Saved data entries:
——

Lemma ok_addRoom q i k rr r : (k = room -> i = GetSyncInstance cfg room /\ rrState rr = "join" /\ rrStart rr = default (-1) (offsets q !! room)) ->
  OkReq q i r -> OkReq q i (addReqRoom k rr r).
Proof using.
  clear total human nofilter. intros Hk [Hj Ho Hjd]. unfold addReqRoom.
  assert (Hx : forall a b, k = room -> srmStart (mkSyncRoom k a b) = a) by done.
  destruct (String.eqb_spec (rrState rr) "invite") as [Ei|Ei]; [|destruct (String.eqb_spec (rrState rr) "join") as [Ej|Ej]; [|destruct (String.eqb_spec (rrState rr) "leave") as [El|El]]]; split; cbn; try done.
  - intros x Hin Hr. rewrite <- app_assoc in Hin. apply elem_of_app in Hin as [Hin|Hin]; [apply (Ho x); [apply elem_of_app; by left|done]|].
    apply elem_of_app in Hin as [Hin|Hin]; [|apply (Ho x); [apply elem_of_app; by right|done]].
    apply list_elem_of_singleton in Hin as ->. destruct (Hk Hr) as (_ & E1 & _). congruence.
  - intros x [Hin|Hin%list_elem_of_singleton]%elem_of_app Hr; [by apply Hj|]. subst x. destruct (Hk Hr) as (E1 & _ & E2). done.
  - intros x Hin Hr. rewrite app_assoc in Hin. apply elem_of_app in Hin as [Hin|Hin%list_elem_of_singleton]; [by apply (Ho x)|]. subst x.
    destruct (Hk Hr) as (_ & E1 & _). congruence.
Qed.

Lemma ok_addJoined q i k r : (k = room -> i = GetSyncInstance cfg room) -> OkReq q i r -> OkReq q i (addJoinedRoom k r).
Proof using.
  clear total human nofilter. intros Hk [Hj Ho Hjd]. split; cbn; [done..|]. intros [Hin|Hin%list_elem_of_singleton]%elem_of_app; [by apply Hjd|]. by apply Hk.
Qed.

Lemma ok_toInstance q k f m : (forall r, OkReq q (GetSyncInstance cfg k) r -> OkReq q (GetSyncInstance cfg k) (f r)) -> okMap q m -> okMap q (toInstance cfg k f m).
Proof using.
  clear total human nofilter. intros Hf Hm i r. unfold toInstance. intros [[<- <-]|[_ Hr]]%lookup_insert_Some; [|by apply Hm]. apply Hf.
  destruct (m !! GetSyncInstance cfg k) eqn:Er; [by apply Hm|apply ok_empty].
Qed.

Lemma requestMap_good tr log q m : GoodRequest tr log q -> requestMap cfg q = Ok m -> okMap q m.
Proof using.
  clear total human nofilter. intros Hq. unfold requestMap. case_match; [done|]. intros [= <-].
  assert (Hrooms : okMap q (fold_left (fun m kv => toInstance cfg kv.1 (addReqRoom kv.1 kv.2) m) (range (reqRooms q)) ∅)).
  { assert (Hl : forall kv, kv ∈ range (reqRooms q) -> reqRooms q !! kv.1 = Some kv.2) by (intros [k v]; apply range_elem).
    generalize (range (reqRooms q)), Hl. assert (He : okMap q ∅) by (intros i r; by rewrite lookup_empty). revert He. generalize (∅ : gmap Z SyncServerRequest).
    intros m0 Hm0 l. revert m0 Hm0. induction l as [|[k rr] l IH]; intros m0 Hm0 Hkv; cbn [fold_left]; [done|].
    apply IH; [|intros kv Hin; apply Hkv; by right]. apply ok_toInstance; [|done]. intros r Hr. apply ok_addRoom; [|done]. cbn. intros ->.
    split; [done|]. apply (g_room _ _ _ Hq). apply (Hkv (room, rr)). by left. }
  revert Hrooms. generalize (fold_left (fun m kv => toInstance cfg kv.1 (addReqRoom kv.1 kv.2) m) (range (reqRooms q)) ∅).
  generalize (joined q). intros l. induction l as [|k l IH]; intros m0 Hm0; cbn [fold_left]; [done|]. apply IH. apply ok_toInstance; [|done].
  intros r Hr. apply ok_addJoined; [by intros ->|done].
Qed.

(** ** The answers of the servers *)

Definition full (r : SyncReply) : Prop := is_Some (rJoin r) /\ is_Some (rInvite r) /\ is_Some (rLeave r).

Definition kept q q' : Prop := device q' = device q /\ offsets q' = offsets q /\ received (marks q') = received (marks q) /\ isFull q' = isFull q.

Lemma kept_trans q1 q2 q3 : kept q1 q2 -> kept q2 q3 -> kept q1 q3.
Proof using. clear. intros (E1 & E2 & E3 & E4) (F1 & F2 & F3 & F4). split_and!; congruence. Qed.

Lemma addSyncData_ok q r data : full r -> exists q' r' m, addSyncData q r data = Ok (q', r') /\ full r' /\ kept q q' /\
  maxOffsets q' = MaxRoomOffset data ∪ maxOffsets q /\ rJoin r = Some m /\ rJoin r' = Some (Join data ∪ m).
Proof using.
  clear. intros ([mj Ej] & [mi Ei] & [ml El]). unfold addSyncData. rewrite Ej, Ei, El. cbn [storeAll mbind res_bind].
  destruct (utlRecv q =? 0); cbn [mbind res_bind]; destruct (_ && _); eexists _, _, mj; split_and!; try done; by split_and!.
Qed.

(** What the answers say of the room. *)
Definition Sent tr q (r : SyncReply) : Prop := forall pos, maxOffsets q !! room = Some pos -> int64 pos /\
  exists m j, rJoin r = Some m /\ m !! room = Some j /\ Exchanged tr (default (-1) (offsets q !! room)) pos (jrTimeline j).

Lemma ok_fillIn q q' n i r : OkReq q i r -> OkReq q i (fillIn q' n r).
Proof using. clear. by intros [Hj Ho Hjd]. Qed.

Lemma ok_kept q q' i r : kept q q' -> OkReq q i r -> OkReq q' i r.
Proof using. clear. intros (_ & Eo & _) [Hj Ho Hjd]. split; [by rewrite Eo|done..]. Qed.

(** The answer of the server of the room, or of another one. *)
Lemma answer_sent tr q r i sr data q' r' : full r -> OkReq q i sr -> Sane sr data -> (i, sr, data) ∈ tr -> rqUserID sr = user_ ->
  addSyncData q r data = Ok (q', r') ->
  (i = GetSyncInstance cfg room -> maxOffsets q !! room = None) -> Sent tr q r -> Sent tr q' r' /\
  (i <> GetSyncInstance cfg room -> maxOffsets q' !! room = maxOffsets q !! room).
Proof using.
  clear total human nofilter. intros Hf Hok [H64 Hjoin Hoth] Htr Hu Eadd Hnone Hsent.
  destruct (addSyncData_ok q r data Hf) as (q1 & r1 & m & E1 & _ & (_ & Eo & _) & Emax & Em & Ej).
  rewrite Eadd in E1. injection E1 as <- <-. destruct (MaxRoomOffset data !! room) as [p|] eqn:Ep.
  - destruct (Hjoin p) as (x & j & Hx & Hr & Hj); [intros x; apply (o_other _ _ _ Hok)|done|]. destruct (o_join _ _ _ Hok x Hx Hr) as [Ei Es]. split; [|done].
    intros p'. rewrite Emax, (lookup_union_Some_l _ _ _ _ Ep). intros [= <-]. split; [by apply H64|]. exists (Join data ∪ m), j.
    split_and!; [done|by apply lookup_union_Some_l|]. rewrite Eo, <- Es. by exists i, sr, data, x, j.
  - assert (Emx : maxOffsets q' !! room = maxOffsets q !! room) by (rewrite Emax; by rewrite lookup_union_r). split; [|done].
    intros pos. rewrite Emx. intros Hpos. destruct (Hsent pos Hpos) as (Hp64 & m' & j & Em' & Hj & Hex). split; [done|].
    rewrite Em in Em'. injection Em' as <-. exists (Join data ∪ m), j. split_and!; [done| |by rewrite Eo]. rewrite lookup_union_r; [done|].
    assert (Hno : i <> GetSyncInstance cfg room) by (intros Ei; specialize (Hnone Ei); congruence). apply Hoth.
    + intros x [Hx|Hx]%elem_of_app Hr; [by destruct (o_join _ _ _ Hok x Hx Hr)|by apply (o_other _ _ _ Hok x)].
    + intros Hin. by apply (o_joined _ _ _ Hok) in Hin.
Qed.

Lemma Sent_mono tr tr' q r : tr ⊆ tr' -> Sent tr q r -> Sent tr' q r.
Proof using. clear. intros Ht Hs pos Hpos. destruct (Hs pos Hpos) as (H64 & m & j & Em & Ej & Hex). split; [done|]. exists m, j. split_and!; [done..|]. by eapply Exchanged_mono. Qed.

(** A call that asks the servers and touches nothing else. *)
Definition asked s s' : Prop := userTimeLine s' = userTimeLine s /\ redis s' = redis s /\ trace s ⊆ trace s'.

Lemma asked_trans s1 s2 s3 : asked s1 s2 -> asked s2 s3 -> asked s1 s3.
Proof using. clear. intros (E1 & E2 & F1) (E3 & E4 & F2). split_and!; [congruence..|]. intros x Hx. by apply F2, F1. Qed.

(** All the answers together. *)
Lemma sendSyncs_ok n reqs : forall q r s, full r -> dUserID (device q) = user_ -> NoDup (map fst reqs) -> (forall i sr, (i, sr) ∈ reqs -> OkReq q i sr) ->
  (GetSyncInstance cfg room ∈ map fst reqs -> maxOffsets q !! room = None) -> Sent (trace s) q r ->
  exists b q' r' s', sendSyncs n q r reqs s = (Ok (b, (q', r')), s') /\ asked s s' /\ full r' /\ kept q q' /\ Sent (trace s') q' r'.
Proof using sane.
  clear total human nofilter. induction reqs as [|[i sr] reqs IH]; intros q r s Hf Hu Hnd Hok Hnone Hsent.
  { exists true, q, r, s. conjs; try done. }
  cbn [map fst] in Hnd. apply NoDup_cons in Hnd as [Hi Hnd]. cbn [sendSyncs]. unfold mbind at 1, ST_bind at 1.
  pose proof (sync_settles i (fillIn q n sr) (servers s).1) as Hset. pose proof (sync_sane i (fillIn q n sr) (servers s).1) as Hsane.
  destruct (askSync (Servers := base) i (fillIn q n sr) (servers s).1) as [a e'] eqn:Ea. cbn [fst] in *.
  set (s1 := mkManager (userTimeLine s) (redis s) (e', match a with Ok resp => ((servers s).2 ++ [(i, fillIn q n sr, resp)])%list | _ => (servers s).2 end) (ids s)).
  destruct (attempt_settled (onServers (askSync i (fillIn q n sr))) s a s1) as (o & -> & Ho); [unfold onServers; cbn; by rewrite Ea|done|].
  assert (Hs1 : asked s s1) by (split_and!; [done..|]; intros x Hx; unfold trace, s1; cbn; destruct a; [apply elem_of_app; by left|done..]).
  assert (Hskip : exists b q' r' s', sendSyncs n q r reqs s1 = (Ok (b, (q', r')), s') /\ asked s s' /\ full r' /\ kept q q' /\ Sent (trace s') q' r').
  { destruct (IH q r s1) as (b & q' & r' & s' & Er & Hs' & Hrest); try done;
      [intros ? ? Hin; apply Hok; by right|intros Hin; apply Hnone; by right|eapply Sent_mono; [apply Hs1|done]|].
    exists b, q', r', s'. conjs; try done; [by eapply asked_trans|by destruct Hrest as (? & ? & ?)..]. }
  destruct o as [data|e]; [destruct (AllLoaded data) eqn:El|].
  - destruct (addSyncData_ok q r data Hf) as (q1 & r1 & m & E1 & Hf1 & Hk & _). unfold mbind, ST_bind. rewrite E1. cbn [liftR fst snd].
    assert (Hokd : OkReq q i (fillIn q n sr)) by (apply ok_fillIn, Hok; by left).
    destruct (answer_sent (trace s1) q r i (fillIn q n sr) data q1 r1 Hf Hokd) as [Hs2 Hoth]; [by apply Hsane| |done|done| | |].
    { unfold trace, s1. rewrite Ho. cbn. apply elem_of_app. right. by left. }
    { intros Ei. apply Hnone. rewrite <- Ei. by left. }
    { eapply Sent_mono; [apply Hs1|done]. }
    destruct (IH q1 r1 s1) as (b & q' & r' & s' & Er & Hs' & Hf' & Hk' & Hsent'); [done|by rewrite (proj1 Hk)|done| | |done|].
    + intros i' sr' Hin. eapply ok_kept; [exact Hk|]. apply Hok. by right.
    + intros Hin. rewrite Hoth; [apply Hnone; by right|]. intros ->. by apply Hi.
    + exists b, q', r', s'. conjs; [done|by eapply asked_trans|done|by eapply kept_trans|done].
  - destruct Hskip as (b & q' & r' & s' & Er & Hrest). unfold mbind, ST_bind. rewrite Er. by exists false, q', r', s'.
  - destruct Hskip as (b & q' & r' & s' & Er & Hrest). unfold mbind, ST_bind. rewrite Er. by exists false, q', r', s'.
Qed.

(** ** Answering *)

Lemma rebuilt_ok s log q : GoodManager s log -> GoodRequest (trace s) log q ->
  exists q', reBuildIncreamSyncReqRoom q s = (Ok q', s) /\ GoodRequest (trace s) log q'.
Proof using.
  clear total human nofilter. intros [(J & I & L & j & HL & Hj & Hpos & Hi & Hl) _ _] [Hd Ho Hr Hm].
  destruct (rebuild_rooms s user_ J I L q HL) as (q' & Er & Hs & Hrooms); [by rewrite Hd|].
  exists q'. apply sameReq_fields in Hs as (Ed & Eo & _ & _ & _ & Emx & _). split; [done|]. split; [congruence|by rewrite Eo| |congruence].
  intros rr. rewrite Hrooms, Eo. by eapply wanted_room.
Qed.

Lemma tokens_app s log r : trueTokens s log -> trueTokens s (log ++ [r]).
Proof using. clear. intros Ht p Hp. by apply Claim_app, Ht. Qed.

——

→ Your instructions
Copy out, word for word, the part of the entries above that begins at the line with "generalize (range (reqRooms" and ends at the line with "Lemma addSyncData_ok q", including both.

→ Response to the task
    generalize (range (reqRooms q)), Hl. assert (He : okMap q ∅) by (intros i r; by rewrite lookup_empty). revert He. generalize (∅ : gmap Z SyncServerRequest).
    intros m0 Hm0 l. revert m0 Hm0. induction l as [|[k rr] l IH]; intros m0 Hm0 Hkv; cbn [fold_left]; [done|].
    apply IH; [|intros kv Hin; apply Hkv; by right]. apply ok_toInstance; [|done]. intros r Hr. apply ok_addRoom; [|done]. cbn. intros ->.
    split; [done|]. apply (g_room _ _ _ Hq). apply (Hkv (room, rr)). by left. }
  revert Hrooms. generalize (fold_left (fun m kv => toInstance cfg kv.1 (addReqRoom kv.1 kv.2) m) (range (reqRooms q)) ∅).
  generalize (joined q). intros l. induction l as [|k l IH]; intros m0 Hm0; cbn [fold_left]; [done|]. apply IH. apply ok_toInstance; [|done].
  intros r Hr. apply ok_addJoined; [by intros ->|done].
Qed.

(** ** The answers of the servers *)

Definition full (r : SyncReply) : Prop := is_Some (rJoin r) /\ is_Some (rInvite r) /\ is_Some (rLeave r).

Definition kept q q' : Prop := device q' = device q /\ offsets q' = offsets q /\ received (marks q') = received (marks q) /\ isFull q' = isFull q.

Lemma kept_trans q1 q2 q3 : kept q1 q2 -> kept q2 q3 -> kept q1 q3.
Proof using. clear. intros (E1 & E2 & E3 & E4) (F1 & F2 & F3 & F4). split_and!; congruence. Qed.

Lemma addSyncData_ok q r data : full r -> exists q' r' m, addSyncData q r data = Ok (q', r') /\ full r' /\ kept q q' /\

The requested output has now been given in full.